Security researchers at Rapid7 discovered several vulnerabilities in the Osram Sylvania Lightify products. One of the more concerning bugs would have allowed an attacker who stole a device with access to the app to see a home network's Wi-Fi pre-shared key in plain text. In addition, Rapid7 discovered that attackers could conduct man-in-the-middle attacks and expose a person's traffic to the hacker. Rapid7 even found issues that could allow hackers to change lighting and reconfigure a lighting setup.
On the Pro side, hackers could see a password in clear text without any trouble.

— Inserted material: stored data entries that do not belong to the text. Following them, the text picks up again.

(* ===== verification/Utf8.v ===== *)
(** * UTF-8 and upper/lower case, as the sources use them

    [utf8.DecodeRuneInString], the conversions between [string] and [[]rune],
    [unicode.IsUpper] and [unicode.ToLower].  The Unicode case tables are data
    of Go's library: they are exact here for Latin-1 and a parameter beyond. *)

From S2P Require Import Prelude.
From Stdlib Require Import ZArith Lia.
From Stdlib Require Import Init.Byte.
From stdpp Require Import gmap strings list.

Open Scope Z_scope.

(** [utf8.RuneError]. *)
Definition RuneError : Z := 0xFFFD.

(** A continuation byte in [lo, hi]. *)
Definition cont (lo hi : Z) (b : byte) : bool := (lo <=? byte_val b) && (byte_val b <=? hi).

(** [utf8.DecodeRune]: the first rune and its width; an invalid sequence is
    [RuneError] of width 1. *)
Definition DecodeRune (s : list byte) : Z * nat :=
  match s with
  | [] => (RuneError, 0%nat)
  | c0 :: s1 =>
      let b0 := byte_val c0 in
      if b0 <? 0x80 then (b0, 1%nat)
      else if (0xC2 <=? b0) && (b0 <=? 0xDF) then
        match s1 with
        | c1 :: _ =>
            if cont 0x80 0xBF c1
            then ((b0 - 0xC0) * 64 + (byte_val c1 - 0x80), 2%nat) else (RuneError, 1%nat)
        | _ => (RuneError, 1%nat)
        end
      else if (0xE0 <=? b0) && (b0 <=? 0xEF) then
        let lo := if b0 =? 0xE0 then 0xA0 else 0x80 in
        let hi := if b0 =? 0xED then 0x9F else 0xBF in
        match s1 with
        | c1 :: c2 :: _ =>
            if cont lo hi c1 && cont 0x80 0xBF c2
            then ((b0 - 0xE0) * 4096 + (byte_val c1 - 0x80) * 64 + (byte_val c2 - 0x80), 3%nat)
            else (RuneError, 1%nat)
        | _ => (RuneError, 1%nat)
        end
      else if (0xF0 <=? b0) && (b0 <=? 0xF4) then
        let lo := if b0 =? 0xF0 then 0x90 else 0x80 in
        let hi := if b0 =? 0xF4 then 0x8F else 0xBF in
        match s1 with
        | c1 :: c2 :: c3 :: _ =>
            if cont lo hi c1 && cont 0x80 0xBF c2 && cont 0x80 0xBF c3
            then ((b0 - 0xF0) * 262144 + (byte_val c1 - 0x80) * 4096
                  + (byte_val c2 - 0x80) * 64 + (byte_val c3 - 0x80), 4%nat)
            else (RuneError, 1%nat)
        | _ => (RuneError, 1%nat)
        end
      else (RuneError, 1%nat)
  end.

(** A Unicode scalar value. *)
Definition valid_rune (r : Z) : bool :=
  ((0 <=? r) && (r <? 0xD800)) || ((0xE000 <=? r) && (r <=? 0x10FFFF)).

(** [utf8.EncodeRune]. *)
Definition EncodeRune (r : Z) : list byte :=
  let r := if valid_rune r then r else RuneError in
  if r <? 0x80 then [byte_of r]
  else if r <? 0x800 then [byte_of (0xC0 + r / 64); byte_of (0x80 + r mod 64)]
  else if r <? 0x10000 then
    [byte_of (0xE0 + r / 4096); byte_of (0x80 + r / 64 mod 64); byte_of (0x80 + r mod 64)]
  else
    [byte_of (0xF0 + r / 262144); byte_of (0x80 + r / 4096 mod 64);
     byte_of (0x80 + r / 64 mod 64); byte_of (0x80 + r mod 64)].

(** [[]rune(s)]: every rune takes at least one byte, so the length is fuel. *)
Fixpoint decode_runes (fuel : nat) (s : list byte) : list Z :=
  match fuel with
  | O => []
  | S f =>
      match s with
      | [] => []
      | _ => let '(r, w) := DecodeRune s in r :: decode_runes f (drop w s)
      end
  end.
Definition runes (s : list byte) : list Z := decode_runes (length s) s.

(** [string(runes)]. *)
Definition runes_string (rs : list Z) : list byte := rs ≫= EncodeRune.

(** The case tables beyond Latin-1. *)
Class UnicodeTables := {
  is_upper_table : Z -> bool;
  to_lower_table : Z -> Z
}.

Section Case.
Context `{UnicodeTables}.

(** [unicode.IsUpper]. *)
Definition IsUpper (r : Z) : bool :=
  if (0 <=? r) && (r <=? 0xFF)
  then ((65 <=? r) && (r <=? 90)) || ((0xC0 <=? r) && (r <=? 0xDE) && negb (r =? 0xD7))
  else is_upper_table r.

(** [unicode.ToLower]. *)
Definition ToLower (r : Z) : Z :=
  if (0 <=? r) && (r <=? 0xFF)
  then if ((65 <=? r) && (r <=? 90)) || ((0xC0 <=? r) && (r <=? 0xDE) && negb (r =? 0xD7))
       then r + 32 else r
  else to_lower_table r.

End Case.

(** The tables of a program whose identifiers stay within Latin-1. *)
Definition latin1_tables : UnicodeTables :=
  {| is_upper_table := fun _ => false; to_lower_table := fun r => r |}.

(** ** Lemmas *)

Lemma cont_byte_of lo hi z :
  0 <= z < 256 -> cont lo hi (byte_of z) = ((lo <=? z) && (z <=? hi)).
Proof. intros Hz. unfold cont. by rewrite byte_val_of, Z.mod_small. Qed.

Lemma byte_val_of_small z : 0 <= z < 256 -> byte_val (byte_of z) = z.
Proof. intros Hz. by rewrite byte_val_of, Z.mod_small. Qed.

Lemma valid_rune_spec r :
  valid_rune r = true <-> (0 <= r < 0xD800 \/ 0xE000 <= r <= 0x10FFFF).
Proof.
  unfold valid_rune. rewrite orb_true_iff, !andb_true_iff, !Z.leb_le, Z.ltb_lt. lia.
Qed.

Ltac decide_tests :=
  repeat match goal with
  | |- context [if ?b then _ else _] =>
      first [replace b with true by lia | replace b with false by lia
            | lazymatch b with ?x =? ?y => destruct (Z.eqb_spec x y) end]
  end.

(** Decoding an encoded rune gives the rune and its width, whatever follows. *)
Lemma DecodeRune_EncodeRune r s :
  valid_rune r = true ->
  DecodeRune (EncodeRune r ++ s) = (r, length (EncodeRune r)).
Proof.
  intros Hv. unfold EncodeRune. rewrite Hv. apply valid_rune_spec in Hv.
  pose proof (Z.div_mod r 64 ltac:(lia)). pose proof (Z.mod_pos_bound r 64 ltac:(lia)).
  pose proof (Z.div_mod (r / 64) 64 ltac:(lia)). pose proof (Z.mod_pos_bound (r / 64) 64 ltac:(lia)).
  pose proof (Z.div_mod (r / 4096) 64 ltac:(lia)). pose proof (Z.mod_pos_bound (r / 4096) 64 ltac:(lia)).
  assert (r / 64 / 64 = r / 4096) by (rewrite Z.div_div by lia; done).
  assert (r / 4096 / 64 = r / 262144) by (rewrite Z.div_div by lia; done).
  destruct (r <? 0x80) eqn:E1; [|destruct (r <? 0x800) eqn:E2;
    [|destruct (r <? 0x10000) eqn:E3]]; bool_prop;
    cbn [app DecodeRune length]; rewrite ?cont_byte_of, ?byte_val_of_small by lia;
    decide_tests; f_equal; lia.
Qed.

"Nine issues affecting the Home or Pro versions of Osram Lightify were discovered, with the practical exploitation effects ranging from the accidental disclosure of sensitive network configuration information, to persistent cross-site scripting (XSS) on the Web management console, to operational command execution on the devices themselves without authentication," the security firm said in a statement.
Based on the timeline provided by Rapid7, the company contacted Osram on May 16, which ultimately patched the majority of the nine issues. However, as of this writing, two remain vulnerable: the lack of SSL pinning and the issues related to ZigBee rekeying.
Osram did not immediately respond to a request for comment.
Osram Lightify provides indoor and outdoor lighting products that can be controlled via a mobile app. Similar to the Phillips Hue series, the technology is designed for users to set moods, brightness, and other lighting controls from their apps. In this case, Home and Pro versions were affected.